The records show SCANA managers worried the process for making the reactors' building blocks wasn't being fixed, that their attempts to save the project might fail and that Westinghouse might be lying about how much of the engineering was finished.
The Post and Courier obtained two of the monthly meeting minutes from Friends of the Earth and the Sierra Club — two environmental groups that are challenging SCANA in front of the state Public Service Commission.
Another six were released by Santee Cooper under an open records request. It is unclear why Santee Cooper, the state-run utility that owns just under half of the scuttled project, did not have the records from all of the monthly meetings.Â
Still, the eight months worth of documents that were released shed light onto SCANA's handling of the troubled nuclear project.

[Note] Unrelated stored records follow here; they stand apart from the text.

(* ===================================================================== *)
(** * Facts about the JavaScript primitives *)
(* ===================================================================== *)

Section JsFacts.
Import Js.

Lemma append_cons (x : Ascii.ascii) (a b : string) :
  String x a +:+ b = String x (a +:+ b).
Proof. reflexivity. Qed.

Lemma append_nil_l (b : string) : "" +:+ b = b.
Proof. reflexivity. Qed.

Lemma append_nil_r (a : string) : a +:+ "" = a.
Proof.
  induction a as [|x a IH]; [reflexivity|].
  now rewrite append_cons, IH.
Qed.

Lemma append_assoc (a b c : string) : (a +:+ b) +:+ c = a +:+ b +:+ c.
Proof.
  induction a as [|x a IH]; [reflexivity|].
  now rewrite !append_cons, IH.
Qed.

Lemma prefix_append (p s : string) : String.prefix p (p +:+ s) = true.
Proof.
  induction p as [|x p IH].
  - now destruct s.
  - rewrite append_cons. simpl.
    destruct (Ascii.ascii_dec x x); [exact IH | congruence].
Qed.

Lemma includes_unfold (s pat : string) :
  includes s pat =
  if String.prefix pat s then true
  else match s with
       | EmptyString => false
       | String _ s' => includes s' pat
       end.
Proof. destruct s; reflexivity. Qed.

Lemma includes_here (pat b : string) : includes (pat +:+ b) pat = true.
Proof. rewrite includes_unfold, prefix_append. reflexivity. Qed.

Lemma includes_append (a pat b : string) :
  includes (a +:+ pat +:+ b) pat = true.
Proof.
  induction a as [|x a IH].
  - rewrite append_nil_l. apply includes_here.
  - change (String x a +:+ pat +:+ b) with (String x (a +:+ pat +:+ b)).
    rewrite includes_unfold, IH.
    now destruct (String.prefix _ _).
Qed.

Lemma includes_self (pat : string) : includes pat pat = true.
Proof.
  rewrite <- (append_nil_r pat) at 1. apply includes_here.
Qed.

(** An element of a joined array occurs in the result. *)
Lemma join_split (sep x : string) (l : list string) :
  x ∈ l → ∃ a b, join sep l = a +:+ x +:+ b.
Proof.
  induction l as [|y l IH]; intros Hin.
  - inversion Hin.
  - destruct l as [|z l].
    + apply list_elem_of_singleton in Hin as ->.
      exists "", "". simpl. now rewrite append_nil_l, append_nil_r.
    + change (join sep (y :: z :: l)) with (y +:+ sep +:+ join sep (z :: l)).
      apply elem_of_cons in Hin as [-> | Hin].
      * exists "", (sep +:+ join sep (z :: l)). reflexivity.
      * destruct (IH Hin) as (a & b & ->).
        exists (y +:+ sep +:+ a), b. now rewrite !append_assoc.
Qed.

Lemma includes_join (sep x : string) (l : list string) :
  x ∈ l → includes (join sep l) x = true.
Proof.
  intros Hin. destruct (join_split sep x l Hin) as (a & b & ->).
  apply includes_append.
Qed.

End JsFacts.

(* ===================================================================== *)
(** * Facts about [Promise.all] *)
(* ===================================================================== *)

Section AllFacts.
Import Js.

Lemma all_inv_init (vs : list string) (order : list nat) :
  order ≡ₚ seq 0 (length vs) → all_inv vs order (all_init (length vs)).
Proof.
  intros Hperm. split; simpl.
  - apply length_replicate.
  - intros i _ Hi. now apply lookup_replicate_2.
  - intros i v Hv Hnot. exfalso. apply Hnot. rewrite Hperm.
    apply elem_of_seq. apply lookup_lt_Some in Hv. lia.
  - apply Permutation_length in Hperm. now rewrite length_seq in Hperm.
  - apply Permutation_length in Hperm. rewrite length_seq in Hperm.
    destruct order as [|i order]; simpl in Hperm; rewrite <- Hperm; reflexivity.
Qed.

Lemma all_inv_step (vs : list string) (i : nat) (todo : list nat)
    (st : all_state) :
  NoDup (i :: todo) → i < length vs →
  all_inv vs (i :: todo) st →
  all_inv vs todo (all_step (Resolved <$> vs) st i).
Proof.
  intros Hnd Hi [Hlen Htodo Hdone Hrem Hout].
  apply NoDup_cons in Hnd as [Hfresh Hnd].
  destruct (lookup_lt_is_Some_2 vs i Hi) as [v Hv].
  unfold all_step. rewrite list_lookup_fmap, Hv. simpl.
  split; simpl.
  - now rewrite length_insert.
  - intros j Hj Hlt. rewrite list_lookup_insert_ne by (intros ->; contradiction).
    apply Htodo; [now right | exact Hlt].
  - intros j u Hu Hj. destruct (decide (i = j)) as [<- | Hne].
    + rewrite list_lookup_insert_eq by lia. congruence.
    + rewrite list_lookup_insert_ne by exact Hne.
      apply (Hdone j u Hu). intros Hin.
      apply elem_of_cons in Hin as [-> | Hin]; [now apply Hne | now apply Hj].
  - rewrite Hrem. reflexivity.
  - rewrite Hrem, Hout. simpl. now destruct todo.
Qed.

Lemma all_inv_run (vs : list string) (todo : list nat) (st : all_state) :
  NoDup todo → (∀ i, i ∈ todo → i < length vs) →
  all_inv vs todo st →
  outcome (fold_left (all_step (Resolved <$> vs)) todo st)
  = Resolved (Some <$> vs).
Proof.
  revert st. induction todo as [|i todo IH]; intros st Hnd Hlt Hinv.
  - destruct Hinv as [Hlen _ Hdone _ Hout]. simpl in *. rewrite Hout. f_equal.
    apply list_eq. intros i. rewrite list_lookup_fmap.
    destruct (vs !! i) as [v|] eqn:Hv; simpl.
    + apply (Hdone i v Hv). apply not_elem_of_nil.
    + apply lookup_ge_None. apply lookup_ge_None in Hv. lia.
  - simpl. apply IH.
    + now apply NoDup_cons in Hnd as [_ Hnd].
    + intros j Hj. apply Hlt. now right.
    + apply all_inv_step; [exact Hnd | apply Hlt; now left | exact Hinv].
Qed.

(** When every input promise is fulfilled, [Promise.all] is fulfilled with
    the values in the order of the input promises, whatever the order in
    which they were fulfilled. *)
Lemma all_resolved (vs : list string) (order : list nat) :
  order ≡ₚ seq 0 (length vs) →
  all (Resolved <$> vs) order = Resolved (Some <$> vs).
Proof.
  intros Hperm. unfold all. rewrite length_fmap.
  apply all_inv_run.
  - rewrite Hperm. apply NoDup_seq.
  - intros i Hi. rewrite Hperm in Hi. apply elem_of_seq in Hi. lia.
  - now apply all_inv_init.
Qed.

(** [Promise.all] is rejected only when an input promise is. *)
Lemma all_step_not_rejected (slots : list (promise string)) (st : all_state)
    (i : nat) :
  (∀ j, slots !! j ≠ Some Rejected) →
  outcome st ≠ Rejected → outcome (all_step slots st i) ≠ Rejected.
Proof.
  intros Hslots Hst. unfold all_step.
  destruct (slots !! i) as [[v| |]|] eqn:Hi; simpl; try exact Hst.
  - destruct (Nat.eqb _ _); [|exact Hst].
    destruct (outcome st); simpl; congruence.
  - now apply Hslots in Hi.
Qed.

Lemma all_not_rejected (slots : list (promise string)) (order : list nat) :
  (∀ j, slots !! j ≠ Some Rejected) → all slots order ≠ Rejected.
Proof.
  intros Hslots. unfold all.
  assert (Hinit : outcome (all_init (length slots)) ≠ Rejected).
  { simpl. now destruct (Nat.eqb _ _). }
  revert Hinit. generalize (all_init (length slots)).
  induction order as [|i order IH]; intros st Hst; simpl; [exact Hst|].
  apply IH. now apply all_step_not_rejected.
Qed.





End AllFacts.

(* ===================================================================== *)
(** * Facts about the upload pipeline *)
(* ===================================================================== *)

Section GiteeFacts.
Import Js Gitee.

Variables (settings : gmap string value) (filePath : string) (w : World).

Lemma uploads_lookup (fileList : list File) (i : nat) :
  uploads (uploadToGitee fileList settings filePath w) !! i
  = uploadFile settings filePath w i <$> acceptedFiles fileList !! i.
Proof. apply list_lookup_imap. Qed.

Lemma promises_lookup (fileList : list File) (i : nat) :
  promises (uploadToGitee fileList settings filePath w) !! i
  = (λ file, snd (uploadFile settings filePath w i file))
      <$> acceptedFiles fileList !! i.
Proof.
  unfold promises. rewrite list_lookup_fmap, uploads_lookup.
  now destruct (acceptedFiles fileList !! i).
Qed.


(** [reject] is never called: the promise of a file is fulfilled or stays
    pending. *)
Lemma uploadFile_not_rejected (i : nat) (file : File) :
  snd (uploadFile settings filePath w i file) ≠ Rejected.
Proof.
  unfold uploadFile.
  destruct (readAsDataURL w i file) as [result|]; [|discriminate].
  destruct (post w i _ _) as [url|[msg|]]; discriminate.
Qed.
Lemma add_char_room c r :
  (Py.len (field r) < field_limit)%N ->
  add_char c r = Some (Reader (st r) (snoc (field r) c) (fields r)).
Proof.
  intros H. unfold add_char. pose proof (chars_le_len (field r)).
  assert ((field_limit <=? chars (field r))%N = false) as ->
    by (apply N.leb_gt; lia).
  now rewrite andb_false_r.
Qed.

Lemma process_eol r :
  exists r', process_char r None = Some r' /\ between_lines r' /\
             (Py.len (field r') <= Py.len (field r))%N.
Proof.
  unfold process_char, between_lines.
  destruct r as [[] f fs]; simpl; eexists; (split; [reflexivity|]); simpl;
    (split; [auto|lia]).
Qed.

Lemma process_some r c :
  (Py.len (field r) < field_limit)%N ->
  is_newline c = true \/ st r <> EAT_CRNL ->
  exists r', process_char r (Some c) = Some r' /\
             (Py.len (field r') <= Py.len (field r) + 1)%N /\
             (is_newline c = false -> st r' <> EAT_CRNL).
Proof.
  intros Hlen Hc. pose proof (add_char_room c r Hlen) as Hadd.
  destruct r as [s f fs]. unfold process_char, start_field.
  cbn [st field fields] in *.
  destruct s; destruct (is_newline c) eqn:Hn;
    try (destruct Hc as [Hc|Hc]; [discriminate Hc|now contradiction Hc]);
    try destruct (Ascii.eqb c QUOTE); try destruct (Ascii.eqb c ",");
    rewrite ?Hadd; cbn [option_map];
    eexists; (split; [reflexivity|]); cbn [st field fields set_state save_field];
    rewrite ?len_snoc; cbn [Py.len];
    (split; [lia|intros; congruence]).
Qed.

Lemma feed_newlines t : forall r,
  all_chars is_newline t = true ->
  (Py.len (field r) + Py.len t <= field_limit)%N ->
  exists r', feed r t = Some r' /\ between_lines r' /\
             (Py.len (field r') <= Py.len (field r) + Py.len t)%N.
Proof.
  induction t as [|c t IH]; intros r H Hlen; cbn [feed Py.len all_chars] in *.
  - destruct (process_eol r) as (r' & Hp & Hb & Hl). exists r'.
    repeat split; [exact Hp|exact Hb|lia].
  - apply andb_true_iff in H as [Hc Ht].
    destruct (process_some r c) as (r' & -> & Hl & _); [lia|now left|].
    destruct (IH r' Ht) as (r'' & Hf & Hb & Hl'); [lia|].
    exists r''. repeat split; [exact Hf|exact Hb|lia].
Qed.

In one meeting in April 2015, Jones, the SCANA vice president, readily acknowledged the companies had no idea whether their attempts to get the project back on schedule were working.
"We don't have adequate insight that what we are doing will succeed," Jones said, according to a summary of his remarks. "As a project, we've been slow to resolve problems."
SCANA's chief nuclear officer, Jeff Archie, chimed in and agreed. The notes summarized his frustration: "Things have to change concerning problem resolution if we are going to complete this project."

Ron Jones, SCANA's vice president of new nuclear operations, and Jeff Archie, its chief nuclear officer, discussed how problems at V.C. Summer could tank the project at a meeting in April 2015, meeting summaries show.
Two months later, according to the meeting minutes, Archie told the various project managers that it was "hard to be critical because everyone is working so hard. We need to hone in on what is precluding us from being excellent," he continued.
SCANA's spokesman, Eric Boomhower, said the concerns over the cost and schedule for the reactors was "known to everyone," including the company's investors and South Carolina's utility regulators. SCANA took steps, he said, to address those concerns including signing a fixed price contract with Westinghouse in 2016.Â
"Viewed in the appropriate context," Boomhower said, the comments from the meetings "demonstrate SCANA’s efforts to hold Westinghouse accountable for the commitments they made."Â
But the efforts to speed up construction never succeeded.
SCANA doesn't want to share records
Dogged by lawsuits and federal investigations, SCANA is now attempting to keep the rest of the monthly meeting records under wraps.
SCANA is fighting requests from the environmental groups and the Office of Regulatory Staff — the state's utility watchdog agency — to turn over all of the records from the gatherings that stretched on for hours every month.
The requests for those records, SCANA's attorneys said, are too broad and they won't release the meeting summaries unless the attorneys seeking the documents sign an agreement promising not to share them with the public.
Late last month, SCANA asked the seven utility regulators on the state's Public Service Commission to deny attempts by Friends of the Earth and the Sierra Club to force the utility to release the information.
The utility's attorneys complained the environmental groups had already turned over thousands of pages of documents to The Post and Courier and other media. The groups' actions, SCANA's attorneys said, were only meant to "gratify private spite, promote public scandal, circulate libelous statements or release trade secrets."
Bob Guild, an attorney who represents the environmental groups, said the information in the monthly meetings is vital to determining whether SCANA properly managed the decade-long project and whether it should be allowed to charge customers another $3.8 billion for the abandoned reactors over the next two decades. The project accounts for nearly a fifth of SCE&G's electricity rates.
"These documents are a prime indication of why we got where we are," Guild said. "And the public is entitled to know how we got here."